A silver medal solution to the NFL Big Data Bowl kaggle competition
Warning: The top1 solution won the competition by a large margin, and was obviously far superior to mine. Another participant used a similar approach with mine, and he got 42nd place (I barely got a silver medal). I am writing this post mainly for recording my thinking process.
I joined kaggle many years ago, but have only been casually and quietly monitoring some competitions. Finally, I decided to commit some time to test my machine learning skills on a real battlefield.
The goal of this competition is to predict how many yards will an NFL player gain after receiving a handoff, given the tracking data from the game, players, and environment, at the exact moment when the player starting to run.

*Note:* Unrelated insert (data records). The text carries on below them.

(** * Hubbard tutorials: the TBtrans input file, the notebooks and the
      documented mean-field Hamiltonian

    The repository material under study is static: a TBtrans/TranSiesta
    input file in fdf format ([RUN.fdf], the file the third tutorial
    refers to), three Jupyter notebooks and a Sphinx examples page.  The
    development embeds each artifact verbatim as data (lines of text, cells
    of lines) and reads it with small executable scanners: a line scanner
    for the fdf block structure, a word scanner for the Python code cells
    and a recursive-descent reader for the LaTeX equation. *)

From Stdlib Require Import String Ascii List Bool Arith ZArith Lia.
Import ListNotations.
Open Scope string_scope.

(* ================================================================== *)
(** ** Text helpers *)

Module Text.

(** Blank characters: space, tab, carriage return, line feed. *)
Definition is_space (c : ascii) : bool :=
  ((c =? " ") || (c =? "009") || (c =? "013") || (c =? "010"))%char.

Definition is_lower (c : ascii) : bool := (("a" <=? c) && (c <=? "z"))%char.
Definition is_upper (c : ascii) : bool := (("A" <=? c) && (c <=? "Z"))%char.
Definition is_digit (c : ascii) : bool := (("0" <=? c) && (c <=? "9"))%char.
Definition is_alpha (c : ascii) : bool := is_lower c || is_upper c.

(** Characters of a Python identifier or number. *)
Definition is_ident (c : ascii) : bool :=
  is_alpha c || is_digit c || (c =? "_")%char.

(** The double-quote character, written by code so that no literal has
    to escape it. *)
Definition dquote : string := String (ascii_of_nat 34) EmptyString.

Definition flush (cur : string) : list string :=
  match cur with EmptyString => [] | _ => [cur] end.

(** [runs keep s cur]: the maximal runs of characters satisfying [keep],
    in order; [cur] is the run being read. *)
Fixpoint runs (keep : ascii -> bool) (s cur : string) : list string :=
  match s with
  | EmptyString => flush cur
  | String c r =>
      if keep c then runs keep r (cur ++ String c EmptyString)
      else (flush cur ++ runs keep r EmptyString)%list
  end.

(** Whitespace-separated fields of a line, as Python's [str.split()]. *)
Definition split (s : string) : list string :=
  runs (fun c => negb (is_space c)) s EmptyString.

(** Identifier-like words of a line: runs of letters, digits and [_]. *)
Definition idents (s : string) : list string :=
  runs is_ident s EmptyString.

Fixpoint lstrip (s : string) : string :=
  match s with
  | String c r => if is_space c then lstrip r else s
  | EmptyString => EmptyString
  end.

Definition is_blank (s : string) : bool :=
  match lstrip s with EmptyString => true | _ => false end.

(** [contains needle hay]: [needle] occurs in [hay]. *)
Definition contains (needle hay : string) : bool :=
  match index 0 needle hay with Some _ => true | None => false end.

Definition mem (x : string) (l : list string) : bool :=
  existsb (String.eqb x) l.

Definition disjoint (l1 l2 : list string) : bool :=
  forallb (fun x => negb (mem x l2)) l1.

Definition last_char (s : string) : option ascii :=
  match String.length s with
  | O => None
  | S n => get n s
  end.

End Text.

(* ================================================================== *)
(** ** The TBtrans input file *)

Module Fdf.
Import Text.

(** The 43 lines of the input file, in order, line terminators dropped.
    Line 40 holds a single space. *)
Definition RUN_fdf : list string :=
  [ "SystemLabel device"
  ; ""
  ; "TBT.HS MFH_HC.nc"
  ; ""
  ; "%block TBT.Contours"
  ; "  window"
  ; "%endblock"
  ; ""
  ; "%block TBT.Contour.window"
  ; " part line"
  ; "   from -10.0 eV to 10.0 eV"
  ; "    delta 0.01 eV"
  ; "     method mid-rule"
  ; "%endblock"
  ; ""
  ; "%block TS.Elecs"
  ; "  HGNRA"
  ; "  HGNRB"
  ; "%endblock TS.Elecs"
  ; ""
  ; "%block TS.Elec.HGNRA"
  ; "  TSHS MFH_elec.nc"
  ; "  chem-pot POT"
  ; "  semi-inf-dir -a1"
  ; "  elec-pos begin 1"
  ; "%endblock TS.Elec.HGNRA"
  ; ""
  ; "%block TS.Elec.HGNRB"
  ; "  TSHS MFH_elec.nc"
  ; "  chem-pot POT"
  ; "  semi-inf-dir +a1"
  ; "  elec-pos end -1"
  ; "%endblock TS.Elec.HGNRB"
  ; ""
  ; "TBT.Voltage    0.00000 eV"
  ; ""
  ; "%block TBT.ChemPots"
  ; "  POT"
  ; "%endblock TS.ChemPots"
  ; " "
  ; "%block TBT.ChemPot.POT"
  ; "  mu V/2"
  ; "%endblock TS.ChemPot.POT"
  ].

(** *** Lines *)

(** What one line of an fdf file is, read on its own: blank, an entry
    (a keyword and its value fields), a [%block <label>] or
    [%endblock [<label>]] directive, or none of these. *)
Inductive line_role :=
| Blank
| Entry (key : string) (value : list string)
| Open (label : string)
| Close (label : option string)
| Malformed.

Definition classify (l : string) : line_role :=
  match split l with
  | [] => Blank
  | w :: rest =>
      if w =? "%block" then
        match rest with [lab] => Open lab | _ => Malformed end
      else if w =? "%endblock" then
        match rest with
        | [] => Close None
        | [lab] => Close (Some lab)
        | _ => Malformed
        end
      else if prefix "%" w then Malformed
      else Entry w rest
  end.

(** *** Blocks and top-level items *)

Record block := mkBlock
  { opened : string                 (* label after %block *)
  ; closed : option string          (* label after %endblock, if any *)
  ; body : list (string * list string) (* the entries between them *)
  }.

Inductive item :=
| Keyword (key : string) (value : list string)
| Section_ (b : block).

(** Reader state: the items completed so far (latest first) and the
    block being read, if any, with its entries (latest first). *)
Record reader := mkReader
  { items_rev : list item
  ; current : option (string * list (string * list string))
  }.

I chose the “NFL Big Data Bowl” competition mainly because:
- It is an interesting topic (I am a soccer fan. Football has some similarities with soccer.);
- It is a code competition and the dataset is relatively small (181 Mb), so the idea is more important than computing resources;
- The data is tabular, but rather than using xgboost with intensive feature engineering and parameter tuning, I can think of an end-to-end approach based on neural network/deep learning.
- The private leaderboard will be calculated using future games, so there is no data leakage. And it is fun to watch the private leaderboard gets updated every week according to the games played in the previous week.
Solution rationale
Andrew Ng’s has a rule of thumb that
If a typical person can do a mental task with less than one second of thought, we can probably automate it using AI either now or in the near future.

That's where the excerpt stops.